Une ambiguïté demeurait sur la date d’échéance. Il sera désormais entendu que celle-ci correspond soit à la date anniversaire de la signature de l’offre de prêt, soit à une autre date d’échéance prévue au contrat, au choix de l’emprunteur. Cette date sera obligatoirement notifiée à l’emprunteur par le prêteur.

En second lieu, il est essentiel de mettre fin aux pratiques dilatoires des banques visant à empêcher la résiliation. L’article 2 renforce l’effectivité du droit de résiliation en encadrant strictement les motivations de refus de substitution d’assurance. L’article 4, quant à lui, encadre plus précisément le délai d’émission de l’avenant.

Pour que ces nouvelles dispositions soient observées, il importe que le contrôle administratif soit plus effectif et que les sanctions en cas de manquement soient sensiblement plus fortes. Dans le texte que nous examinons, la direction générale de la concurrence, de la consommation et de la répression des fraudes (DGCCRF) et l’ACPR sont chargées d’effectuer ce contrôle et de sanctionner plus fortement les contrevenants, l’amende pouvant aller jusqu’à 15 000 euros par infraction pour une personne morale. Elles auront, en outre, la possibilité de rendre publiques leurs décisions de sanction, ce qui aura sans aucun doute un caractère dissuasif.

Il sera bien entendu nécessaire de renforcer les moyens de ces autorités de contrôle, en particulier ceux de la DGCCRF, pour que ces contrôles soient effectifs. Le législateur que nous sommes doit veiller à la réalité de l’application des lois et à l’effectivité du droit.

Enfin, l’emprunt s’apparente souvent à un parcours semé d’embûches pour les personnes qui ont souffert ou qui souffrent de pathologies. Elles doivent remplir des questionnaires médicaux intrusifs et sont soumises à des surprimes excessives et souvent non justifiées.

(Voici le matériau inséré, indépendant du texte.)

Lemma iterate_loop_spec (fuel : nat) :
  forall i : nat, (length vs - i < fuel)%nat ->
    (forall item, vs !! i = Some item -> P (index.key item)) ->
    iterate_loop fuel {| indexIter := at_ i; it_options := opts |}
    = filter P (index.key <$> drop i vs).
Proof.
  induction fuel as [|fuel IH]; intros i Hi Hready; [lia|].
  cbn [iterate_loop]. unfold it_Valid, index.Valid, it_Key, index.Key.
  cbn [indexIter index.values index.currentIndex].
  case_bool_decide as Hv.
  - destruct (lookup_lt_is_Some_2 vs i Hv) as [item Hl]. rewrite Hl.
    rewrite (drop_S _ _ _ Hl), fmap_cons, filter_cons_True by now apply Hready.
    f_equal. unfold it_Next, skipToNext. cbn [indexIter it_options index.Next
      index.values index.currentIndex index.reverse_].
    destruct (Z.eqb_spec (blen p) 0) as [H0|H0].
    + change (index.Next (at_ i)) with (at_ (S i)).
  apply IH; [lia|]. intros item' _. now left.
    + change (index.Next (at_ i)) with (at_ (S i)).
  destruct (skip_loop_spec (length vs) H0 (S i)) as (j & -> & Hf & Hlen & Hj); [lia|].
      rewrite <- Hf. apply IH; [lia|]. intros item' Hl'. right. now apply Hj.
  - rewrite drop_ge by lia. reflexivity.
Qed.

Lemma iterate_spec :
  iterate {| indexIter := at_ 0%nat; it_options := opts |}
  = filter P (index.key <$> vs).
Proof.
  unfold iterate, it_Rewind, skipToNext. cbn [indexIter it_options].
  change (index.Rewind (at_ 0%nat)) with (at_ 0%nat). cbn [index.values].
  destruct (Z.eqb_spec (blen p) 0) as [H0|H0].
  - cbn [indexIter index.values].
    apply (iterate_loop_spec (S (length vs)) 0%nat); [lia|].
    intros item _. now left.
  - destruct (skip_loop_spec (length vs) H0 0) as (j & -> & Hf & Hlen & Hj); [lia|].
    cbn [indexIter index.values].
    rewrite (iterate_loop_spec (S (length vs)) j); [exact Hf|lia|].
    intros item Hl. right. now apply Hj.
Qed.

End iteration.
(** Modelled from the spec: the macro [EXC_PRINTF] of [teensy.h], which is
    not among the sources; the fault reporter's byte sink receives the
    characters the formatter prints ([exc_printf] with [serialport_put]). *)
Definition EXC_PRINTF (format : string) (args : list va_item) (m : machine)
  : outcome unit :=
  match exc_printf format args with
  | Some out => Returned tt (set_console (console m ++ out) m)
  | None => Undefined
  end.

(** Number of lines on the console: each one ends in a line feed. *)
Fixpoint count_lines (s : string) : nat :=
  match s with
  | EmptyString => O
  | String c rest => if (c =? LF)%char then S (count_lines rest)
                     else count_lines rest
  end.

(** ** The frame walker *)

Inductive _Unwind_Reason_Code : Type :=
| _URC_NO_REASON
| _URC_END_OF_STACK.

(** What the unwinder's accessors read from a frame context:
    [_Unwind_GetIP], [_Unwind_GetRegionStart] and the core registers. *)
Record _Unwind_Context : Type := mk_context {
  _Unwind_GetIP : Z;
  _Unwind_GetRegionStart : Z;
  _Unwind_GetGR : Z -> Z
}.

Definition _Unwind_SetGR (ctx : _Unwind_Context) (reg : Z) (v : Z)
  : _Unwind_Context :=
  mk_context (_Unwind_GetIP ctx) (_Unwind_GetRegionStart ctx)
    (fun r => if r =? reg then v else _Unwind_GetGR ctx r).

Definition ENOMEM : Z := 12.

Section Platform.

(** Link-time addresses and build configuration. *)
Variable _ebss : Z.
Variable _estack : Z.
Variable prvTaskExitError : Z.
Variable configUSE_MALLOC_FAILED_HOOK : bool.
(** [get_debug_led_pin()], a weak symbol a board may override. *)
Variable debug_led_pin : Z.

(** The instruction pointer marks the end of the walk. *)
Definition is_task_entry (ip : Z) : bool :=
  (ip =? Z.land (uint32 prvTaskExitError) (uint32 (Z.lnot 1))) || (ip =? 0).

(** [trace_fcn(ctx, depth)]; the cell [depth] points to is passed in and
    returned along with the context. *)
Definition trace_fcn (ctx : _Unwind_Context) (p_depth : Z) (m : machine)
  : outcome (_Unwind_Reason_Code * _Unwind_Context * Z) :=
  let ip := _Unwind_GetIP ctx in
  let start := _Unwind_GetRegionStart ctx in
  call _ <- EXC_PRINTF (String TAB "#%d") [va_int p_depth] m in m;
  if is_task_entry ip then
    call _ <- EXC_PRINTF (":" ++ String TAB
                          ("[Task entry point]" ++ String CR (String LF "")))
                [] m in m;
    Returned (_URC_END_OF_STACK, ctx, p_depth) m
  else
    call _ <- EXC_PRINTF (":" ++ String TAB "0x%04x")
                [va_int (if p_depth =? 0 then ip
                         else Z.land (uint32 (ip - 1)) (uint32 (Z.lnot 1)))]
                m in m;
    call _ <- EXC_PRINTF (" [0x%04x]" ++ String CR (String LF ""))
                [va_int start] m in m;
    let ctx_m :=
      if g_trace_lr m =? 0 then (ctx, m)
      else (_Unwind_SetGR ctx 14 (g_trace_lr m), set_trace_lr 0 m) in
    let ctx := fst ctx_m in
    let m := snd ctx_m in
    let p_depth := int32 (p_depth + 1) in
    if p_depth =? 32 then Returned (_URC_END_OF_STACK, ctx, p_depth) m
    else Returned (_URC_NO_REASON, ctx, p_depth) m.

(** The unwinder presents the frames of the stack to the callback one after
    the other, innermost first, and stops as soon as the callback returns
    anything but [_URC_NO_REASON].  The result lists, call by call, what
    the callback returned and the context as it left it. *)
Fixpoint walk_frames (frames : list _Unwind_Context) (p_depth : Z)
    (m : machine)
  : outcome (list (_Unwind_Reason_Code * _Unwind_Context) * Z) :=
  match frames with
  | [] => Returned ([], p_depth) m
  | ctx :: rest =>
      call r <- trace_fcn ctx p_depth m in m;
      match r with
      | (_URC_NO_REASON, ctx', p_depth') =>
          call w <- walk_frames rest p_depth' m in m;
          Returned ((_URC_NO_REASON, ctx') :: fst w, snd w) m
      | (code, ctx', p_depth') => Returned ([(code, ctx')], p_depth') m
      end
  end.

(** The walk as [assert_blink] starts it: [int depth {}]. *)
Definition backtrace (frames : list _Unwind_Context) (m : machine)
  : outcome (list (_Unwind_Reason_Code * _Unwind_Context) * Z) :=
  walk_frames frames 0 m.

(** ** The halt loop *)

(** The [for] loop of [error_blink]: [n] pulses of 300 ms on, 300 ms off. *)
Fixpoint blink_pulses (n : nat) (pin : Z) (m : machine) : machine :=
  match n with
  | O => m
  | S n' =>
      blink_pulses n' pin
        (emit (ev_delay_ms 300)
           (emit (ev_digitalWriteFast pin false)
              (emit (ev_delay_ms 300)
                 (emit (ev_digitalWriteFast pin true) m))))
  end.

(** [budget] rounds of the [while (true)] loop, which has no exit. *)
Fixpoint blink_forever (budget : nat) (n : Z) (pin : Z) (m : machine)
  : machine :=
  match budget with
  | O => m
  | S budget' =>
      blink_forever budget' n pin
        (emit (ev_delay_ms 2000) (blink_pulses (Z.to_nat n) pin m))
  end.

(** [freertos::error_blink(n)], [n] a [uint8_t]. *)
Definition error_blink (budget : nat) (n : Z) (m : machine) : outcome unit :=
  let m := emit ev_vTaskSuspendAll m in
  let pin := debug_led_pin in
  let m := emit (ev_pinMode_OUTPUT pin) m in
  let m := emit (ev_set_arm_clock 16000000) m in
  Running (blink_forever budget (n mod 256) pin m).

Definition vApplicationMallocFailedHook (budget : nat) (m : machine)
  : outcome unit :=
  error_blink budget 2 m.

(** ** The heap grower *)

(** [(void* )-1] *)
Definition SBRK_FAILED : Z := uint32 (-1).

(** The test of line 350 on the projected boundary. *)
Definition sbrk_no_mem (heap_end incr : Z) : bool :=
  (uint32 (heap_end + incr) >=? uint32 (_estack - 8192))
  || (uint32 (heap_end + incr) <? _ebss).

(** [_sbrk_r(p_reent, incr)], [incr] a [ptrdiff_t]. *)
Definition _sbrk_r (budget : nat) (incr : Z) (m : machine) : outcome Z :=
  let primask := PRIMASK m in
  let m := set_PRIMASK 1 m in
  let previous_heap_end := _g_current_heap_end m in
  if sbrk_no_mem (_g_current_heap_end m) incr then
    let m := set_PRIMASK primask m in
    call _ <- EXC_PRINTF ("_sbrk_r(%d): no mem available."
                          ++ String CR (String LF ""))
                [va_int incr] m in m;
    if configUSE_MALLOC_FAILED_HOOK then
      call _ <- vApplicationMallocFailedHook budget m in m;
      Returned SBRK_FAILED m
    else
      Returned SBRK_FAILED (set_errno ENOMEM m)
  else
    let m := set_heap_end (uint32 (_g_current_heap_end m + incr)) m in
    let m := set_PRIMASK primask m in
    Returned previous_heap_end m.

La convention Aeras est imparfaite. Il nous semble nécessaire d’élargir aux pathologies chroniques le champ des pathologies susceptibles d’être couvertes. Alors que la médecine progresse de manière significative, nous souhaitons également un droit à l’oubli sensiblement raccourci, de dix à cinq ans. Enfin, nous proposons que le questionnaire médical soit purement et simplement supprimé pour les prêts immobiliers inférieurs à 500 000 euros, si le signataire à moins de 62 ans.

Ainsi modifiée par notre assemblée, cette proposition de loi rendra effectif le droit à résiliation. Comme l’a indiqué M. le rapporteur, elle constitue surtout une avancée historique qui permettra un accès plus inclusif et plus solidaire à l’emprunt.